Key Levels - USD/JPY
- Support 110.00
- Resistance 112.50
The first quarter has come to an end and it was a tough one for the U.S. dollar. Even a rate hike by the Federal Reserve failed to stem the slide in the greenback, which lost approximately 5% of its value against the Japanese yen and Australian dollar. The lack of urgency among U.S. policymakers to follow up the March hike in June was the main cause of the weakness but the failed health care bill, tax reform uncertainty and mixed data also contributed to the move. On Friday we learned that personal income and spending growth slowed in the month of February with inflationary pressures easing according to core PCE. Manufacturing activity in the Chicago region accelerated which along with healthier data Monday to Thursday helped USD/JPY end the week higher. This included stronger GDP growth, narrower trade deficit and a sharp rise in the Conference Board’s consumer sentiment index. Its also worth noting that the greenback managed to shrug off a report that President Trump is studying ways to “penalize currency manipulators” as part of his goal to fight unfair trade. These measures would be aimed at pressuring other countries to strengthen the value of their currencies at the expense of the U.S. dollar.

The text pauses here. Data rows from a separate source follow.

(* ===== verification/SpoolHolds.v ===== *)
(** * spool/spool.c: what a spool holds

    A storage that fails as it likes and peers that send what they like: a
    slot whose bit is set holds the blob's own leaf. *)

From S2P Require Import Prelude Bitmap Storage Bytes Revocation Blob BlobTree BlobSpan BlobProof Spool.

(** What a spool relies on of its operations. *)
Class SpoolStorage {S} (ops : fzn_spool_ops S) : Prop := {
  ss_steady :: SteadyStorage (read_at ops) (write_at ops);
  ss_sync : forall f s o n, sync ops = Some f -> read_at ops (f s) o n = read_at ops s o n
}.

(** A leaf in its slot. *)
Definition slot_of (leaf : bytes) : bytes := leaf ++ zeros (FZN_BLOB_SEALED_MAX - zlen leaf).

(** A leaf as [place] takes one. *)
Definition leaf_fits (leaf : bytes) : Prop := 1 <= zlen leaf <= FZN_BLOB_SEALED_MAX.

Lemma slot_offset i : 0 <= i < FZN_SPOOL_MAX_LEAVES -> offset_of i = i * FZN_BLOB_SEALED_MAX.
Proof.
  intros Hi. change FZN_SPOOL_MAX_LEAVES with 4194304 in Hi. apply u64_small.
  change FZN_BLOB_SEALED_MAX with 1056. width. lia.
Qed.

Section Slots.
Context {S : Type} (ops : fzn_spool_ops S) `{!SpoolStorage ops}.

(** One slot is written and the others are left alone, whatever fails. *)
Lemma write_slot_spec s i leaf : 0 <= i < FZN_SPOOL_MAX_LEAVES -> leaf_fits leaf ->
  let '(ok, s') := write_slot ops s i leaf in
  (forall j, 0 <= j < FZN_SPOOL_MAX_LEAVES -> j <> i ->
    read_at ops s' (offset_of j) FZN_BLOB_SEALED_MAX = read_at ops s (offset_of j) FZN_BLOB_SEALED_MAX) /\
  if ok then read_at ops s' (offset_of i) FZN_BLOB_SEALED_MAX = Some (slot_of leaf) else write_fails (write_at ops).
Proof.
  intros Hi [Hl1 Hl2]. unfold write_slot. pose proof (slot_offset i Hi) as Eo.
  assert (0 <= offset_of i) as Ho by (rewrite Eo; change FZN_BLOB_SEALED_MAX with 1056; lia).
  assert (forall o b s s' ok, write_at ops s o b = (ok, s') -> offset_of i <= o -> o + zlen b <= offset_of i + FZN_BLOB_SEALED_MAX ->
    forall j, 0 <= j < FZN_SPOOL_MAX_LEAVES -> j <> i ->
    read_at ops s' (offset_of j) FZN_BLOB_SEALED_MAX = read_at ops s (offset_of j) FZN_BLOB_SEALED_MAX) as Hother.
  { intros o b s1 s2 ok Hw Ho1 Ho2 j Hj Hne. pose proof (slot_offset j Hj) as Ej.
    change FZN_BLOB_SEALED_MAX with 1056 in *.
    assert (offset_of j + 1056 <= o \/ o + zlen b <= offset_of j) by lia.
    destruct ok; [eapply so_other|eapply st_refused]; try exact Hw; lia. }
  destruct (write_at ops s (offset_of i) leaf) as [[] s1] eqn:E1.
  2:{ split; [by apply (Hother _ _ _ _ _ E1); lia|]. exists s, (offset_of i), leaf. by rewrite E1. }
  pose proof (so_same _ _ _ _ Ho E1) as Hsame. destruct (Z.ltb_spec (zlen leaf) FZN_BLOB_SEALED_MAX) as [Hs|Hs].
  2:{ split; [by apply (Hother _ _ _ _ _ E1); lia|]. replace FZN_BLOB_SEALED_MAX with (zlen leaf) at 1 by lia. rewrite Hsame.
    unfold slot_of. replace (FZN_BLOB_SEALED_MAX - zlen leaf) with 0 by lia. by rewrite app_nil_r. }
  assert (u64 (offset_of i + zlen leaf) = offset_of i + zlen leaf) as ->.
  { apply u64_small. rewrite Eo. change FZN_SPOOL_MAX_LEAVES with 4194304 in Hi. change FZN_BLOB_SEALED_MAX with 1056 in *. width. lia. }
  pose proof (zlen_zeros (FZN_BLOB_SEALED_MAX - zlen leaf) ltac:(lia)) as Hz.
  destruct (write_at ops s1 (offset_of i + zlen leaf) _) as [ok s2] eqn:E2.
  assert (forall j, 0 <= j < FZN_SPOOL_MAX_LEAVES -> j <> i ->
    read_at ops s2 (offset_of j) FZN_BLOB_SEALED_MAX = read_at ops s (offset_of j) FZN_BLOB_SEALED_MAX) as Hj.
  { intros j Hj Hne. rewrite (Hother _ _ _ _ _ E2) by (done || lia). by rewrite (Hother _ _ _ _ _ E1) by (done || lia). }
  destruct ok; split; try exact Hj; [|exists s1, (offset_of i + zlen leaf), (zeros (FZN_BLOB_SEALED_MAX - zlen leaf)); by rewrite E2].
  replace FZN_BLOB_SEALED_MAX with (zlen leaf + (FZN_BLOB_SEALED_MAX - zlen leaf)) at 1 by lia.
  apply (st_pieces (write := write_at ops)); [lia..| |].
  - rewrite (so_other s1 (offset_of i + zlen leaf) _ s2 _ _ ltac:(lia) E2) by lia. done.
  - rewrite <- Hz at 1. by apply (so_same s1); [lia|].
Qed.

Lemma sync_reads spool s o n : read_at ops (sync_when_complete ops spool s) o n = read_at ops s o n.
Proof.
  unfold sync_when_complete. destruct (sync ops) as [f|] eqn:E; [|done]. destruct (_ =? _); [|done]. by apply ss_sync.
Qed.

(** Every leaf the bitmap claims is the blob's. *)
Definition faithful (sealed : list bytes) (spool : fzn_spool) (s : S) : Prop :=
  forall i, 0 <= i < sp_leaves spool -> bit_get (sp_present spool) i = true ->
  sp_leaves spool = zlen sealed /\
  exists leaf, sealed !! Z.to_nat i = Some leaf /\ read_at ops s (offset_of i) FZN_BLOB_SEALED_MAX = Some (slot_of leaf).

Lemma faithful_sync sealed spool s : faithful sealed spool s -> faithful sealed spool (sync_when_complete ops spool s).
Proof. intros H i Hi Hb. destruct (H i Hi Hb) as (Hl & leaf & Hs & Hr). split; [done|]. exists leaf. by rewrite sync_reads. Qed.

(** A leaf of the blob, put in its slot. *)
Lemma faithful_write sealed spool s i leaf : spool_ok spool -> faithful sealed spool s -> 0 <= i < sp_leaves spool ->
  bit_get (sp_present spool) i = false -> sp_leaves spool = zlen sealed -> sealed !! Z.to_nat i = Some leaf -> leaf_fits leaf ->
  match write_slot ops s i leaf with
  | (true, s') => faithful sealed (mark spool i) s'
  | (false, s') => faithful sealed spool s' /\ write_fails (write_at ops)
  end.
Proof.
  intros Hok Hf Hi Hb Hz Hs Hfit. pose proof (sp_bounds _ Hok). pose proof (write_slot_spec s i leaf ltac:(lia) Hfit) as Hw.
  destruct (write_slot ops s i leaf) as [[] s']; destruct Hw as [Hother Hw].
  - intros j Hj Hbj. change (sp_leaves (mark spool i)) with (sp_leaves spool) in *. split; [done|].
    rewrite bit_mark in Hbj by (done || lia). destruct (Z.eqb_spec i j) as [<-|Hne]; [by exists leaf|].
    destruct (Hf j Hj Hbj) as (_ & leaf' & Hs' & Hr). exists leaf'. by rewrite Hother by lia.
  - split; [|done]. intros j Hj Hbj. destruct (Hf j Hj Hbj) as (Hl & leaf' & Hs' & Hr). split; [done|]. exists leaf'.
    rewrite Hother; [done|lia|congruence].
Qed.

Looking ahead USDJPY has resistance at 112 and support at 111. It will be a big week for the U.S. dollar with ISM reports, minutes from the most recent FOMC meeting and nonfarm payrolls scheduled for release. If the minutes confirm that the Fed is in no rush to raise interest rates again, the dollar could retreat but if they contain a general tone of optimism, we could see 113 in USD/JPY. With that in mind, NFPs is the most important piece of data to watch because economists are looking for slower job growth. If they are right, it could be a nail in the coffin for the dollar, leading to lower trading in the next few weeks.